2007. Vide order dated 26th July, 2013, while allowing the petition of the Respondent under Section 14 (1) (a) of the Delhi Rent Control Act, the RC directed the Petitioner to pay arrears of rent at the rate of Rs. 1200/- per month from P' January 2001 till 30'^ September 2010. The Petitioner was further directed to tender rent at the rate of Rs. 1200/- per month from the date of filing of the eviction petition till 26th July, 2013 within 30 days. However, the Petitioner did not pay the said amounts. An application under section 14(1) of the Act was filed by the Petitioner, which was dismissed vide order dated 31st October, 2013. On 20th September, 2013, the RC, while noting that the Petitioner had failed to pay any rent as had been directed by the previous orders, held that the Respondent was entitled to recover possession of the premises and accordingly passed an eviction order. The Petitioner preferred an appeal under Section 38, which vide the impugned order, was disposed of by the RCT. The order of the RC was modified by the RCT to the extent that Rs. 1200/- per month was directed to paid w.e.f from October, 2007 till 25th September, 2012, and thereafter Rs. 1500/- per month was to be paid. On 20th November, 2019, the RC directed warrants of possession of the suit property to be issued. No amount has been paid by the Petitioner which is a clear default. Various reasons are given for non-payment. The benefit under Rent control statutes being strict in nature, the same ought to be enforced strictly as held in Balwanti Devi v. Mahesh Kumar Chopra, 191 (2012) DLT36. Under these circumstances, considering the location of the property, which is located in Shankar Market, Connaught Place, it is directed that the Petitioner, who is running a clinic in the tenanted premises, shall pay a sum of Rs. 10,000/- per month with effect from 26th July, 2013 till date. The arrears for the previous years shall be cleared within a period of three months, however, the future payments from the month of November, 2019 shall be paid on or before the 10* of every month to the landlord. Any default in payment shall immediately result in execution of the warrants of possession. The above payments shall be without prejudice to the rights and contentions of either of the parties in the final decision of this petition. Subject to compliance with the above directions, and payments being made, the warrants of possession shall remain stayed. List on 23rd April, 2020.”

25. On account of failure, on the part of the petitioner, to comply with the aforesaid order, the petitioner was not entitled to any interlocutory relief against the warrants of possession which had been issued consequent to the impugned order passed by the learned RCT.

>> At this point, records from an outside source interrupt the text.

(** A context whose only candidate scores -2000, below the loop's initial
    [best_score]. *)
Definition low_scored : sim_context_t :=
  ctx_of [ ready_task PROFILE_PERFORMANCE CPU_TYPE_PCORE 0 (-2020) 0 0 ] 0.

(** A context at tick 0 whose second task carries a later
    [last_scheduled_tick]. *)
Definition stale_tick : sim_context_t :=
  ctx_of [ ready_task PROFILE_PERFORMANCE CPU_TYPE_PCORE 0 12 0 0;
           ready_task PROFILE_PERFORMANCE CPU_TYPE_PCORE 0 10 0 5 ] 0.

(** C1, as first stated for every simulator state, fails in two ways.  A
    sole candidate whose score is not above -1000 is not returned: the
    function returns -1 although a ready, not yet selected task exists.  And
    where [last_scheduled_tick] is later than [tick] the age wraps around:
    the code adds 1073741822 where the table's [(tick - last_scheduled_tick)
    / 4] is negative, and it returns task 1 although the table scores task 0
    higher. *)
Lemma sim_select_task_htas_counterexample :
  (candidate low_scored 0
   /\ htas_score low_scored 0 (task_at low_scored 0) = -2000
   /\ htas_score_spec (tick low_scored) (cpu_at 0) (task_at low_scored 0) = -2000
   /\ snd (sim_select_task_htas low_scored 0) = -1)
  /\ (candidate stale_tick 0 /\ candidate stale_tick 1
      /\ htas_score_spec (tick stale_tick) (cpu_at 0) (task_at stale_tick 1)
         < htas_score_spec (tick stale_tick) (cpu_at 0) (task_at stale_tick 0)
      /\ htas_score stale_tick 0 (task_at stale_tick 1) = 10 + 12 + 8 + 1073741822
      /\ snd (sim_select_task_htas stale_tick 0) = 1).
Proof.
  repeat split; vm_compute; reflexivity.
Qed.
End SimSpec.

(** * Kernel thread scheduler: aging *)

Module AgingSpec.
Import KSched KSchedSpec.

(** ** The loops, slot by slot *)

Definition age_thread (t : kthread) : kthread :=
  if aging_due t
  then refill_thread (set_wait_ticks 0 (set_priority (u8 (priority t - 1)) t))
  else t.

Definition bump_thread (t : kthread) : kthread :=
  if is_ready t then set_wait_ticks (u16 (wait_ticks t + 1)) t else t.

Lemma th_at_nat l (i : nat) : th_at l (Z.of_nat i) = default kthread_zero (l !! i).
Proof.
  unfold th_at. destruct (Z.ltb_spec (Z.of_nat i) 0); [lia|]. by rewrite Nat2Z.id.
Qed.

Lemma refill_slice_alter (i : nat) l :
  (i < 16)%nat -> refill_slice (Z.of_nat i) l = alter refill_thread i l.
Proof.
  intros Hi. unfold refill_slice, MAX_THREADS.
  destruct (Z.ltb_spec (Z.of_nat i) 0); [lia|].
  destruct (Z.leb_spec 16 (Z.of_nat i)); [lia|]. simpl. by rewrite Nat2Z.id.
Qed.

Lemma age_slot_alter i l :
  (i < 16)%nat -> age_slot i l = alter age_thread i l.
Proof.
  intros Hi. unfold age_slot. rewrite th_at_nat, refill_slice_alter by done.
  apply list_eq. intros j. destruct (decide (j = i)) as [->|Hne].
  - rewrite list_lookup_alter_eq. unfold age_thread.
    destruct (l !! i) as [t|] eqn:Ht; simpl.
    + destruct (aging_due t).
      * by rewrite !list_lookup_alter_eq, Ht.
      * by rewrite Ht.
    + by rewrite Ht.
  - rewrite list_lookup_alter_ne by done.
    destruct (aging_due _); [|done].
    by rewrite !list_lookup_alter_ne.
Qed.

Lemma apply_aging_lookup l j :
  apply_aging l !! j =
  if decide (1 <= j < 16)%nat then age_thread <$> l !! j else l !! j.
Proof.
  unfold apply_aging.
  rewrite (for_range_ext 1 15 age_slot (fun i acc => alter age_thread i acc)).
  - rewrite (for_range_alter_lookup (fun _ => age_thread)).
    repeat case_decide; try lia; done.
  - intros i x Hi. apply age_slot_alter. lia.
Qed.

Lemma apply_aging_length l : length (apply_aging l) = length l.
Proof.
  unfold apply_aging.
  rewrite (for_range_ext 1 15 age_slot (fun i acc => alter age_thread i acc)).
  - apply (for_range_alter_length (fun _ => age_thread)).
  - intros i x Hi. apply age_slot_alter. lia.
Qed.

Lemma bump_slot_alter cur i l :
  bump_slot cur i l =
  alter (fun t => if Z.of_nat i =? cur then t else bump_thread t) i l.
Proof.
  unfold bump_slot. rewrite th_at_nat.
  apply list_eq. intros j. destruct (decide (j = i)) as [->|Hne].
  - rewrite list_lookup_alter_eq. unfold bump_thread.
    destruct (Z.of_nat i =? cur); simpl.
    + by destruct (l !! i).
    + destruct (l !! i) as [t|] eqn:Ht; simpl.
      * destruct (is_ready t); [|by rewrite Ht].
        by rewrite list_lookup_alter_eq, Ht.
      * by rewrite Ht.
  - rewrite list_lookup_alter_ne by done.
    destruct (_ && _); [|done]. by rewrite list_lookup_alter_ne.
Qed.

Lemma bump_loop_lookup cur l j :
  for_range 1 15 (bump_slot cur) l !! j =
  if decide ((1 <= j < 16)%nat /\ Z.of_nat j <> cur)
  then bump_thread <$> l !! j else l !! j.
Proof.
  rewrite (for_range_ext 1 15 (bump_slot cur)
             (fun i acc => alter (fun t => if Z.of_nat i =? cur then t
                                           else bump_thread t) i acc)).
  - rewrite (for_range_alter_lookup
               (fun i t => if Z.of_nat i =? cur then t else bump_thread t)).
    destruct (Z.eqb_spec (Z.of_nat j) cur);
      repeat case_decide; try lia; try tauto; try done.
    by destruct (l !! j).
  - intros i x _. apply bump_slot_alter.
Qed.

Lemma bump_loop_length cur l : length (for_range 1 15 (bump_slot cur) l) = length l.
Proof.
  rewrite (for_range_ext 1 15 (bump_slot cur)
             (fun i acc => alter (fun t => if Z.of_nat i =? cur then t
                                           else bump_thread t) i acc)).
  - apply (for_range_alter_length
             (fun i t => if Z.of_nat i =? cur then t else bump_thread t)).
  - intros i x _. apply bump_slot_alter.
Qed.

Lemma select_next_range l :
  select_next l = -1
  \/ (1 <= select_next l <= 15 /\ state (th_at l (select_next l)) = T_READY).
Proof.
  pose proof (select_next_inv l) as H. unfold select_next.
  destruct (for_range 1 15 (select_step l) (-1, SCHED_PRIORITY_LEVELS, -1))
    as [[best bp] bw]. simpl in *.
  destruct H as [[-> _]|(Hb & Hr & _)]; [by left | right].
  split; [lia | done].
Qed.


(** ** The scheduler's invariant *)

Definition thread_ok (t : kthread) : Prop :=
  0 <= priority t <= 3 /\ 0 <= wait_ticks t < 65536
  /\ (priority t = 0 \/ wait_ticks t < 32).

(** Between the increment loop of [sched_tick] and [apply_aging]. *)
Definition thread_mid (t : kthread) : Prop :=
  0 <= priority t <= 3 /\ 0 <= wait_ticks t < 65536
  /\ (priority t = 0
      \/ (wait_ticks t <= 32 /\ (wait_ticks t = 32 -> state t = T_READY))).

Definition sched_inv (s : sched_state) : Prop :=
  length (th s) = 16%nat /\ 0 <= current s < 16
  /\ state (th_at (th s) (current s)) = T_RUNNING
  /\ Forall thread_ok (th s).

Lemma thread_ok_mid t : thread_ok t -> thread_mid t.
Proof. unfold thread_ok, thread_mid. intros (? & ? & [?|?]); repeat split; lia. Qed.

Lemma bump_thread_mid t : thread_ok t -> thread_mid (bump_thread t).
Proof.
  intros (Hp & Hw & Hpw). unfold bump_thread, is_ready.
  destruct (bool_decide_reflect (state t = T_READY)) as [Hr|Hr].
  - unfold thread_mid. simpl. pose proof (u16_range (wait_ticks t + 1)).
    split; [done|]. split; [done|].
    destruct Hpw as [?|Hlt]; [by left | right].
    rewrite u16_small by lia. split; [lia | done].
  - apply thread_ok_mid. done.
Qed.

Lemma aging_due_spec t :
  aging_due t = true <->
  state t = T_READY /\ 32 <= wait_ticks t /\ 0 < priority t.
Proof.
  unfold aging_due, is_ready, AGING_THRESHOLD, SCHED_PRIORITY_REALTIME.
  rewrite !andb_true_iff, bool_decide_eq_true, Z.leb_le, Z.ltb_lt. tauto.
Qed.

Lemma age_thread_ok t : thread_mid t -> thread_ok (age_thread t).
Proof.
  intros (Hp & Hw & Hpw). unfold age_thread.
  destruct (aging_due t) eqn:Hd.
  - apply aging_due_spec in Hd as (Hr & Hw32 & Hp0).
    unfold thread_ok. simpl. rewrite u8_small by lia.
    split; [lia|]. split; [lia|]. right. lia.
  - unfold thread_ok. split; [done|]. split; [done|].
    destruct Hpw as [?|[Hle Hr]]; [by left|].
    destruct (decide (priority t = 0)); [by left | right].
    destruct (decide (wait_ticks t = 32)) as [H32|H32]; [|lia].
    assert (Hdue : aging_due t = true).
    { apply aging_due_spec. split; [by apply Hr|]. lia. }
    congruence.
Qed.

Lemma age_thread_id t : thread_ok t -> age_thread t = t.
Proof.
  intros (Hp & Hw & Hpw). unfold age_thread, aging_due,
    AGING_THRESHOLD, SCHED_PRIORITY_REALTIME.
  destruct (is_ready t); [|done].
  destruct (Z.leb_spec 32 (wait_ticks t)); [|done].
  destruct (Z.ltb_spec 0 (priority t)); [lia | done].
Qed.

Lemma age_thread_state t : state (age_thread t) = state t.
Proof. unfold age_thread. by destruct (aging_due t). Qed.

Lemma bump_thread_state t : state (bump_thread t) = state t.
Proof. unfold bump_thread. by destruct (is_ready t). Qed.

(** [state (th_at l j)] through an update of one slot. *)
Lemma th_at_alter_ne f (i : nat) l (j : Z) :
  j <> Z.of_nat i -> th_at (alter f i l) j = th_at l j.
Proof.
  intros Hne. unfold th_at. destruct (Z.ltb_spec j 0); [done|].
  rewrite list_lookup_alter_ne by lia. done.
Qed.

Lemma th_at_alter_eq f (i : nat) l :
  (i < length l)%nat -> th_at (alter f i l) (Z.of_nat i) = f (th_at l (Z.of_nat i)).
Proof.
  intros Hi. rewrite !th_at_nat, list_lookup_alter_eq.
  by destruct (lookup_lt_is_Some_2 l i Hi) as [t ->].
Qed.

Lemma th_at_alter_state f (i : nat) l (j : Z) :
  (forall t, state (f t) = state t) ->
  state (th_at (alter f i l) j) = state (th_at l j).
Proof.
  intros Hf. unfold th_at. destruct (Z.ltb_spec j 0); [done|].
  destruct (decide (Z.to_nat j = i)) as [<-|Hne].
  - rewrite list_lookup_alter_eq. destruct (l !! Z.to_nat j); [apply Hf | done].
  - by rewrite list_lookup_alter_ne.
Qed.

Lemma apply_aging_state l j :
  state (th_at (apply_aging l) j) = state (th_at l j).
Proof.
  unfold th_at. destruct (Z.ltb_spec j 0); [done|].
  rewrite apply_aging_lookup. case_decide; [|done].
  destruct (l !! Z.to_nat j); [apply age_thread_state | done].
Qed.

Lemma bump_loop_state cur l j :
  state (th_at (for_range 1 15 (bump_slot cur) l) j) = state (th_at l j).
Proof.
  unfold th_at. destruct (Z.ltb_spec j 0); [done|].
  rewrite bump_loop_lookup. case_decide; [|done].
  destruct (l !! Z.to_nat j); [apply bump_thread_state | done].
Qed.

Definition dec_slice (t : kthread) : kthread :=
  if 0 <? slice_left t then set_slice_left (u8 (slice_left t - 1)) t else t.

Lemma dec_slice_mid t : thread_mid t -> thread_mid (dec_slice t).
Proof. unfold dec_slice. by destruct (0 <? slice_left t). Qed.

Lemma dec_slice_ok t : thread_ok t -> thread_ok (dec_slice t).
Proof. unfold dec_slice. by destruct (0 <? slice_left t). Qed.

Lemma dec_slice_state t : state (dec_slice t) = state t.
Proof. unfold dec_slice. by destruct (0 <? slice_left t). Qed.

Lemma dec_slice_alter (c : nat) l :
  (if 0 <? slice_left (th_at l (Z.of_nat c))
   then alter (fun t => set_slice_left (u8 (slice_left t - 1)) t) c l
   else l) = alter dec_slice c l.
Proof.
  rewrite th_at_nat. apply list_eq. intros j.
  destruct (decide (j = c)) as [->|Hne].
  - rewrite list_lookup_alter_eq. unfold dec_slice.
    destruct (l !! c) as [t|] eqn:Ht; simpl.
    + destruct (0 <? slice_left t); [|by rewrite Ht].
      by rewrite list_lookup_alter_eq, Ht.
    + by rewrite Ht.
  - rewrite list_lookup_alter_ne by done.
    destruct (0 <? _); [|done]. by rewrite list_lookup_alter_ne.
Qed.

26. Mr. Yadav sought to submit that, prior to the order dated 29th November 2019, the petitioner had sought to tender a cheque dated 16th October 2019 in terms of the order of the learned RCT for ₹ 1,86,032/-, which the respondent did not accept.

27. The order dated 29th November 2019 was passed by this Court thereafter. It is a matter of record that there is no compliance with the said order till date and that, in fact, the petitioner has been in the tenanted premises, which is prime commercial estate in Connaught Place since 26th July 2013. Even if one were to reckon the period from 29th November 2013, the petitioner is continuing in the premises, rent free, for over three years as on date.

28. Clearly, a case such as this cannot invite any interference from this Court under Article 227 of the Constitution of India. The petition is accordingly dismissed. Miscellaneous application stands disposed of.